It’s great to see Steve Jobs on stage unveiling an Apple product. His passion and enthusiasm make him extremely persuasive, and it’s easy to see why consumers often buy into the hype of what he often calls Apple’s “magical” offerings.
That’s why Jobs’ jabs at Android, or “our competitors” as he said, during the iPad 2 unveiling were so striking. To reiterate, Jobs repeated a Samsung misquote suggesting the Galaxy Tab sales were “quite small.” In reality, the quote expressed Tab sales were “quite smooth,” and was simply misheard. News outlets reporting the “quite small” comment quickly corrected the mistake.
Jobs took also a shot at the current lack of Android tablet apps, saying there are less than 100, which is actually true. At launch, the Xoom had only 16 tablet-specific apps. The iPad has 60,000. However, the Xoom and other Android tablets can run any Android app, just as the iPad can run any App Store app, though with limits as most were designed for smaller smartphones.
In politics, you never punch down. Steve Jobs should have heeded that advice because by taking very public shots at Android and repeating a misquote that was widely corrected, he looked petty, and he brought Android up onto Apple’s level.
If the iPad has more than 90% of the tablet market and it is “most successful consumer product ever launched” as Jobs said “some claimed,” why waste breath on the competition?

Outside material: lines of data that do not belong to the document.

(* ===== verification/ClifLaws.v ===== *)
(** * What the code generator's interface promises

    The type constraints of the instructions as a table, and the documented
    behaviour of the builder: blocks are created unfilled and unsealed, an
    instruction goes to the current block unless it is filled, terminators fill
    it and make it a predecessor of their targets, which must not be sealed yet;
    reading a variable may add parameters to blocks, but not to blocks that have
    not been entered. *)
From stdpp Require Import base list gmap option numbers.
From S2P Require Import Prelude Trap Module HeapAccess Clif.
Local Open Scope Z_scope.

(** ** Types of instructions *)
Definition same2 (P : ir.Type_ -> bool) (tys : list ir.Type_) : option (list ir.Type_) :=
  match tys with [s; t] => if bool_decide (s = t) && P s then Some [s] else None | _ => None end.
Definition same3 (P : ir.Type_ -> bool) (tys : list ir.Type_) : option (list ir.Type_) :=
  match tys with [s; t; u] => if bool_decide (s = t) && bool_decide (t = u) && P s then Some [s] else None | _ => None end.
Definition same1 (P : ir.Type_ -> bool) (tys : list ir.Type_) : option (list ir.Type_) :=
  match tys with [s] => if P s then Some [s] else None | _ => None end.
Definition convert (P : ir.Type_ -> ir.Type_ -> bool) (ctrl : option ir.Type_) (tys : list ir.Type_) : option (list ir.Type_) :=
  match ctrl, tys with Some t, [s] => if P s t then Some [t] else None | _, _ => None end.

(** Integers and floats, as scalars or in lanes. *)
Definition int_lanes (t : ir.Type_) : bool := ir.is_int (ir.lane_type t).
Definition float_lanes (t : ir.Type_) : bool := ir.is_float (ir.lane_type t).
Definition int_vector (t : ir.Type_) : bool := ir.is_vector t && int_lanes t.
(** The vector of integers with the lanes of a vector. *)
Definition truth_type (t : ir.Type_) : ir.Type_ :=
  match t with ir.F32X4 => ir.I32X4 | ir.F64X2 => ir.I64X2 | t => if ir.is_vector t then t else ir.I8 end.
Definition widened (t : ir.Type_) : option ir.Type_ :=
  match t with ir.I8X16 => Some ir.I16X8 | ir.I16X8 => Some ir.I32X4 | ir.I32X4 => Some ir.I64X2 | _ => None end.
Definition narrowed (t : ir.Type_) : option ir.Type_ :=
  match t with ir.I16X8 => Some ir.I8X16 | ir.I32X4 => Some ir.I16X8 | ir.I64X2 => Some ir.I32X4 | _ => None end.

Definition op_sig (o : ir.Opcode) (ctrl : option ir.Type_) (tys : list ir.Type_) (imm : list Z) : option (list ir.Type_) :=
  match o with
  | ir.Iadd | ir.Isub | ir.Imul | ir.Smin | ir.Umin | ir.Smax | ir.Umax => same2 int_lanes tys
  | ir.Sdiv | ir.Udiv | ir.Srem | ir.Urem => same2 ir.is_int tys
  | ir.Band | ir.Bor | ir.Bxor | ir.BandNot => same2 (fun _ => true) tys
  | ir.Bnot => same1 (fun _ => true) tys
  | ir.Ishl | ir.Sshr | ir.Ushr | ir.Rotl | ir.Rotr =>
      match tys with [s; t] => if int_lanes s && ir.is_int t then Some [s] else None | _ => None end
  | ir.Clz | ir.Ctz => same1 ir.is_int tys
  | ir.Popcnt | ir.Ineg | ir.Iabs => same1 int_lanes tys
  | ir.Ireduce => convert (fun s t => ir.is_int s && ir.is_int t && (ir.bytes t <? ir.bytes s)) ctrl tys
  | ir.Sextend | ir.Uextend => convert (fun s t => ir.is_int s && ir.is_int t && (ir.bytes s <? ir.bytes t)) ctrl tys
  | ir.Fadd | ir.Fsub | ir.Fmul | ir.Fdiv | ir.Fmin | ir.Fmax | ir.Fcopysign => same2 float_lanes tys
  | ir.Sqrt | ir.Ceil | ir.Floor | ir.Trunc | ir.Nearest | ir.Fabs | ir.Fneg => same1 float_lanes tys
  | ir.Fma => same3 float_lanes tys
  | ir.FcvtToSint | ir.FcvtToUint => convert (fun s t => ir.is_float s && ir.is_int t) ctrl tys
  | ir.FcvtToSintSat | ir.FcvtToUintSat =>
      convert (fun s t => float_lanes s && int_lanes t && (ir.lane_count s =? ir.lane_count t)) ctrl tys
  | ir.FcvtFromSint | ir.FcvtFromUint =>
      convert (fun s t => int_lanes s && float_lanes t && (ir.lane_count s =? ir.lane_count t)) ctrl tys
  | ir.Fdemote => convert (fun s t => ir.is_float s && ir.is_float t && (ir.bytes t <? ir.bytes s)) ctrl tys
  | ir.Fpromote => convert (fun s t => ir.is_float s && ir.is_float t && (ir.bytes s <? ir.bytes t)) ctrl tys
  | ir.Bitcast => convert (fun s t => ir.bytes s =? ir.bytes t) ctrl tys
  | ir.Select | ir.SelectSpectreGuard =>
      match tys with [c; s; t] => if ir.is_int c && bool_decide (s = t) then Some [s] else None | _ => None end
  | ir.Iconst => match ctrl, tys with Some t, [] => if ir.is_int t then Some [t] else None | _, _ => None end
  | ir.F32const => match tys with [] => Some [ir.F32] | _ => None end
  | ir.F64const => match tys with [] => Some [ir.F64] | _ => None end
  | ir.Vconst => match ctrl, tys with Some t, [] => if ir.is_vector t && (pm_len imm =? 16) then Some [t] else None | _, _ => None end
  | ir.Splat | ir.ScalarToVector => convert (fun s t => ir.is_vector t && bool_decide (s = ir.lane_type t)) ctrl tys
  | ir.Insertlane =>
      match tys, imm with
      | [s; t], [lane] => if ir.is_vector s && bool_decide (t = ir.lane_type s) && (0 <=? lane) && (lane <? ir.lane_count s) then Some [s] else None
      | _, _ => None
      end
  | ir.Extractlane =>
      match tys, imm with
      | [s], [lane] => if ir.is_vector s && (0 <=? lane) && (lane <? ir.lane_count s) then Some [ir.lane_type s] else None
      | _, _ => None
      end
  | ir.Shuffle => match tys with [ir.I8X16; ir.I8X16] => if pm_len imm =? 16 then Some [ir.I8X16] else None | _ => None end
  | ir.Swizzle | ir.X86Pshufb => match tys with [ir.I8X16; ir.I8X16] => Some [ir.I8X16] | _ => None end
  | ir.SaddSat | ir.UaddSat | ir.SsubSat | ir.UsubSat | ir.AvgRound => same2 int_vector tys
  | ir.Bitselect => same3 (fun _ => true) tys
  | ir.X86Blendv => same3 ir.is_vector tys
  | ir.VanyTrue | ir.VallTrue => match tys with [s] => if ir.is_vector s then Some [ir.I8] else None | _ => None end
  | ir.VhighBits => convert (fun s t => ir.is_vector s && ir.is_int t) ctrl tys
  | ir.SwidenLow | ir.SwidenHigh | ir.UwidenLow | ir.UwidenHigh => match tys with [s] => t ← widened s; Some [t] | _ => None end
  | ir.Snarrow | ir.Unarrow | ir.Uunarrow =>
      match tys with [s; t] => if bool_decide (s = t) then u ← narrowed s; Some [u] else None | _ => None end
  | ir.IaddPairwise => same2 int_vector tys
  | ir.FvpromoteLow => match tys with [ir.F32X4] => Some [ir.F64X2] | _ => None end
  | ir.Fvdemote => match tys with [ir.F64X2] => Some [ir.F32X4] | _ => None end
  | ir.SqmulRoundSat | ir.X86Pmulhrsw => same2 (fun t => bool_decide (t = ir.I16X8)) tys
  | ir.X86Cvtt2dq =>
      convert (fun s t => match s, t with ir.F32X4, ir.I32X4 | ir.F64X2, ir.I64X2 => true | _, _ => false end) ctrl tys
  | ir.X86Pmaddubsw => match tys with [ir.I8X16; ir.I8X16] => Some [ir.I16X8] | _ => None end
  | ir.IaddImm | ir.BandImm | ir.IshlImm | ir.ImulImm => same1 ir.is_int tys
  | ir.GetFramePointer | ir.GetReturnAddress | ir.StackAddr => match ctrl, tys with Some ir.I64, [] => Some [ir.I64] | _, _ => None end
  end.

Here’s why: the tablet market is still wide open, and the iPad is facing Android competition from at least Motorola, Samsung, Asus, Lenovo, Toshiba, HTC, and LG, to name a few. Thanks to the sheer glut of devices, no Android tablet maker has to ship 15 million units to compete with Apple. If the upcoming Tabs, Eee Pads, G-Slate, LePad and recently-shipped Xoom approach the 7-inch Samsung Galaxy Tab’s success, Android will have a sizeable, if not majority, market share.
The market has plenty of room to grow. According to Business Insider, citing numbers for RBC analyst Mike Abramsky, there are only 394 million smartphone and tablet users worldwide (a number I believe is heavily skewed toward smartphone users), compared to 1.3 billion PC users and 5.1 billion mobile subscribers. He expects there to be 400 million tablet users alone by 2014, the same year 185 million tablets will ship.
Suddenly, the 15 million iPads Apple sold in 2010 seems insignificant. And that fact that Android tablets will steadily trickle out throughout the calendar year, leapfrogging past models in terms of features and specs, bodes well for the platform, especially considering Apple cannot keep refreshing the iPad to keep up.
Post PC Era
Of course, Steve Jobs might argue that we are now in the “post PC era,” which presumably means specs no longer matter and only user experience counts. Granted, most average consumers don’t compare processors, RAM, and pixel density when deciding on a product. But specs aren’t meaningless, and one need only fiddle with the dual-core toting Xoom and A4-powered iPad side by side to see the Xoom is a more powerful and speedier tablet with a slightly more detailed display.
The iPad 2 will have an A5 dual-core processor, which should bring it up to speed. But Nvidia is set to roll out mobile quad-core Tegra 3 processors by Fall 2011, which will offer Blu-ray video quality.
In the Fall of 2011, the iPad 2 will still be stuck with a 1024 x 768 display.
Jobs is essentially ceding the specs argument, knowing his iPad will never compete. Meanwhile, Google is doing everything it can to create a better tablet platform, including addressing fragmentation and adding new features like NFC capabilities and active pen support, which might not be groundbreaking, but it simultaneously smoothes the edges of Android while distinguishing Android as the innovative tablet OS.
No Lead is Safe
The fact is, RIM had an “insurmountable lead” in the smartphone market before Apple released the iPhone. The iPhone had an “insurmountable lead” before Android came along. Now, smartphones are at least a three-way race, with Microsoft attempting to make a case with Windows Phone 7 as the fourth.
There is room for at least two in the tablet market, and maybe three or four if HP and RIM have a say. Steve Jobs confirmed this by taking shots at his “competitors.”